Il reconnaît lui-même avoir occupé plusieurs de ces postes au titre de la Haute Volta (actuel Burkina).

En 1990, le président Houphouët-Boigny, malade, l'appelle à Abidjan pour s'occuper de l'économie ivoirienne en crise.

Houphouët-Boigny lui crée le poste, sans précédent sous sa présidence, de Premier ministre. Ouattara mène une politique d'austérité et devient l'"homme des privatisations" qui donneront lieu à de premiers affrontements avec Henri Konan Bédié, alors président de l'assemblée nationale.

A la mort d'Houphouët, fin 1993, le "dauphin constitutionnel", Henri Konan Bédié, le soupçonne déja de convoiter son siège.

M. Ouattara retourne à Washington où il devient directeur général-ajoint du FMI. Ses partisans du courant "rénovateur" de l'ex-parti unique, le Parti démocratique de Côte d'Ivoire (PDCI), forment le Rassemblement des Républicains (RDR).

Pressenti pour être candidat à la présidentielle de 1995, M. Ouattara renonce à se présenter. Le RDR, comme le FPI socialiste de Laurent Gbagbo, boycotte le scrutin, remporté par M. Bédié.

Dès lors, le camp Bédié va mener une guerre politico-juridique pour prouver l'inéligibilité de M. Ouattara, accusé d'être d'origine burkinabè.

En août 1999, il démissionne du FMI et revient à Abidjan pour se lancer dans la course à la présidentielle d'octobre 2000.

La tension monte entre les deux camps.

C'est dans ce contexte qu'a lieu le coup d'Etat de décembre 1999, portant au pouvoir le général Robert Gueï.

Au mois de mai, la lune de miel entamée avec la junte s'achève et le pouvoir militaire, soutenu par une partie de la classe politique, se lance à son tour dans la bataille contre l'éligibilité de M. Ouattara.

La nouvelle Constitution, adoptée par référendum fin juillet, semble taillée sur mesure pour l'éliminer de la course à la présidence, mais il appelle néanmoins ses partisans à voter "oui".

Le 6 octobre, comme prévu, le couperet tombe. M. Ouattara appelle ses partisans au calme, mais dénie par avance toute légitimité au scrutin.

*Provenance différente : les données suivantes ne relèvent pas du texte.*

(** *** Sums on the two sides *)

Lemma transfers_sim_sums ts tq :
  Forall2 transfer_sim ts tq ->
  transferred tq == rescale (transferred (Binary64.transfers ts)) /\
  forall n,
    paid_by n tq == rescale (paid_by n (Binary64.transfers ts)) /\
    received_by n tq == rescale (received_by n (Binary64.transfers ts)).
Proof.
  induction 1 as [| t q ts tq (Hf & Ht & Hv) Hrest [IHt IH]];
    cbn [Binary64.transfers map transferred paid_by received_by
         txn_from txn_to txn_amount].
  - split; [| intros n; split]; rewrite rescale_zero; reflexivity.
  - fold (Binary64.transfers ts). split.
    + rewrite rescale_plus, IHt, Hv. reflexivity.
    + intros n. destruct (IH n) as [IHp IHr]. rewrite <- Hf, <- Ht.
      split.
      * destruct (String.eqb (Binary64.txn_from t) n);
          rewrite ?rescale_plus, IHp, ?Hv; reflexivity.
      * destruct (String.eqb (Binary64.txn_to t) n);
          rewrite ?rescale_plus, IHr, ?Hv; reflexivity.
Qed.

Lemma entries_sim_total l lq :
  Forall2 entry_sim l lq -> total lq == rescale (total (Binary64.entries l)).
Proof.
  induction 1 as [| e q l lq (_ & _ & Hv) Hrest IH];
    cbn [Binary64.entries map total amount].
  - rewrite rescale_zero. reflexivity.
  - fold (Binary64.entries l). rewrite rescale_plus, IH, Hv. reflexivity.
Qed.

Lemma totals_sim (results : Binary64.results_dict) :
  Binary64.all_finite results ->
  total_debt (rescaled results) == rescale (Binary64.total_debt results) /\
  total_credit (rescaled results) == rescale (Binary64.total_credit results).
Proof.
  intros Hfin.
  destruct (classify_sim results Hfin [] [] [] [] (Forall2_nil _) (Forall2_nil _))
    as [Hd Hc].
  unfold total_debt, total_credit, debtors_of, creditors_of,
    Binary64.total_debt, Binary64.total_credit, classify, Binary64.classify.
  split; apply entries_sim_total; assumption.
Qed.

Lemma rescaled_keys (results : Binary64.results_dict) :
  keys (rescaled results) = Binary64.keys results.
Proof.
  unfold keys, rescaled, Binary64.keys. rewrite map_map. reflexivity.
Qed.

Lemma balances_keys (results : Binary64.results_dict) :
  keys (Binary64.balances results) = Binary64.keys results.
Proof.
  unfold keys, Binary64.balances, Binary64.keys. rewrite map_map. reflexivity.
Qed.

Lemma rescaled_sum (results : Binary64.results_dict) :
  sum_balances (rescaled results)
  == rescale (sum_balances (Binary64.balances results)).
Proof.
  induction results as [| [nm bal] rest IH]; simpl.
  - rewrite rescale_zero. reflexivity.
  - rewrite rescale_plus, <- IH. reflexivity.
Qed.

Lemma balances_In (results : Binary64.results_dict) n b :
  In (n, b) (Binary64.balances results) ->
  In (n, rescale b) (rescaled results).
Proof.
  unfold Binary64.balances, rescaled. rewrite !in_map_iff.
  intros [[k x] [E Hin]]. simpl in E. injection E as E1 E2. subst n b.
  exists (k, x). split; [reflexivity | exact Hin].
Qed.

Lemma rescaled_In (results : Binary64.results_dict) n bq :
  In (n, bq) (rescaled results) ->
  exists b, In (n, b) (Binary64.balances results) /\ bq = rescale b.
Proof.
  unfold Binary64.balances, rescaled. rewrite in_map_iff.
  intros [[k x] [E Hin]]. simpl in E. injection E as E1 E2. subst n bq.
  exists (Binary64.value x). split; [| reflexivity].
  apply in_map_iff. exists (k, x). split; [reflexivity | exact Hin].
Qed.
(** [Emits P m]: whatever the world, [m] only appends to the trace, leaves
    the gradient mode as it found it, and every call it records satisfies
    [P g], where [g] is the gradient mode [m] was started in. *)
Definition Emits {A} (P : bool → LogEntry → Prop) (m : M A) : Prop :=
  ∀ w, ∃ d,
    trace (m w).2 = trace w ++ d
    ∧ grad_enabled (m w).2 = grad_enabled w
    ∧ Forall (P (grad_enabled w)) d.

(** What the trace records when the tensor calls run in gradient mode
    [mode g] and every other call in the caller's mode [g]. *)
Definition tensor_calls_at (mode : bool → bool) (g : bool) (e : LogEntry)
  : Prop :=
  grad e = if is_tensor_call (call e) then mode g else g.

(** Only tensor calls, each in the current gradient mode. *)
Definition tensor_body (g : bool) (e : LogEntry) : Prop :=
  is_tensor_call (call e) = true ∧ grad e = g.

(** [Framed m]: [m] does not look at the trace; started on a longer trace
    it behaves the same and appends the same calls. *)
Definition Framed {A} (m : M A) : Prop :=
  ∀ g t,
    m {| grad_enabled := g; trace := t |} =
    let '(r, w') := m {| grad_enabled := g; trace := [] |} in
    (r, {| grad_enabled := grad_enabled w'; trace := t ++ trace w' |}).

(** Whether `(x, *pos, **kw)` fits the signature of the undecorated
    `expectation`, whose parameter `observable` has no default. *)
Definition observable_binds (pos : list Value) (kw : gmap string Value)
  : bool :=
  binds expectation_params pos kw
  && bool_decide
       (is_Some ((list_to_map (zip expectation_params pos) ∪ kw)
                   !! "observable")).

(** Two runs agree when they return or raise the same, leave the same
    gradient mode, and made the same calls into the backend. *)
Definition same_outcome {A} (x y : Outcome A * World) : Prop :=
  x.1 = y.1
  ∧ grad_enabled x.2 = grad_enabled y.2
  ∧ backend_calls (trace x.2) = backend_calls (trace y.2).

(** The four input shapes, as their positional arguments. *)
Inductive Shape :=
| OfCircuit (circuit : QuantumCircuitObj)
| OfRegister (register : RegisterObj) (block : Value)
| OfInt (n_qubits : Z) (block : Value)
| OfBlock (block : AbstractBlock).

Definition positional (s : Shape) : list Value :=
  match s with
  | OfCircuit c => [VQuantumCircuit c]
  | OfRegister r b => [VRegister r; b]
  | OfInt n b => [VInt n; b]
  | OfBlock b => [VBlock b]
  end.

(** The defaults of the keyword options, supplied explicitly. *)
Definition run_defaults : gmap string Value :=
  {[ "values" := VDict [];
     "state" := VNone;
     "backend" := VBackendName PYQTORCH;
     "endianness" := VEndianness BIG;
     "configuration" := VNone ]}.

Definition sample_defaults : gmap string Value :=
  <["n_shots" := VInt 100]> run_defaults.

Definition expectation_defaults : gmap string Value :=
  <["diff_mode" := VNone]> run_defaults.

End Vocabulary.

Section OutcomeVocabulary.
Context {C : Carriers} {K : Collaborators}.

Definition entry (c : Call) (g : bool) : LogEntry :=
  {| call := c; grad := g |}.

(** The world once the calls [d] have been made and the gradient mode is
    back to what it was. *)
Definition after (w : World) (d : list LogEntry) : World :=
  {| grad_enabled := grad_enabled w; trace := trace w ++ d |}.

(** `bknd.run`, `bknd.sample` and `bknd.expectation`. *)
Definition is_operation (c : Call) : bool :=
  match c with
  | CallRun _ _ _ _ _ | CallSample _ _ _ _ _ _
  | CallExpectation _ _ _ _ _ _ => true
  | _ => false
  end.

Definition no_operation (_ : bool) (e : LogEntry) : Prop :=
  is_operation (call e) = false.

Après l'immense mobilisation populaire du Front populaire ivoirien (FPI) du socialiste Laurent Gbagbo pour empêcher le "putsch électoral" du régime militaire, M. Ouattara décide le 25 octobre de lancer lui aussi ses partisans dans la rue pour réclamer un nouveau scrutin.

L'affaire tourne vite à l'affrontement rangé, avec des relents religieux, plusieurs mosquées étant la cible d'attaques.

M. Ouattara est marié, en deuxièmes noces, à une Française, Dominique Folloroux, PDG d'une grande société immobilière qui possède des agences en France et Côte d'Ivoire et a longtemps géré une part du patrimoine du "vieux" Houphouët-Boigny.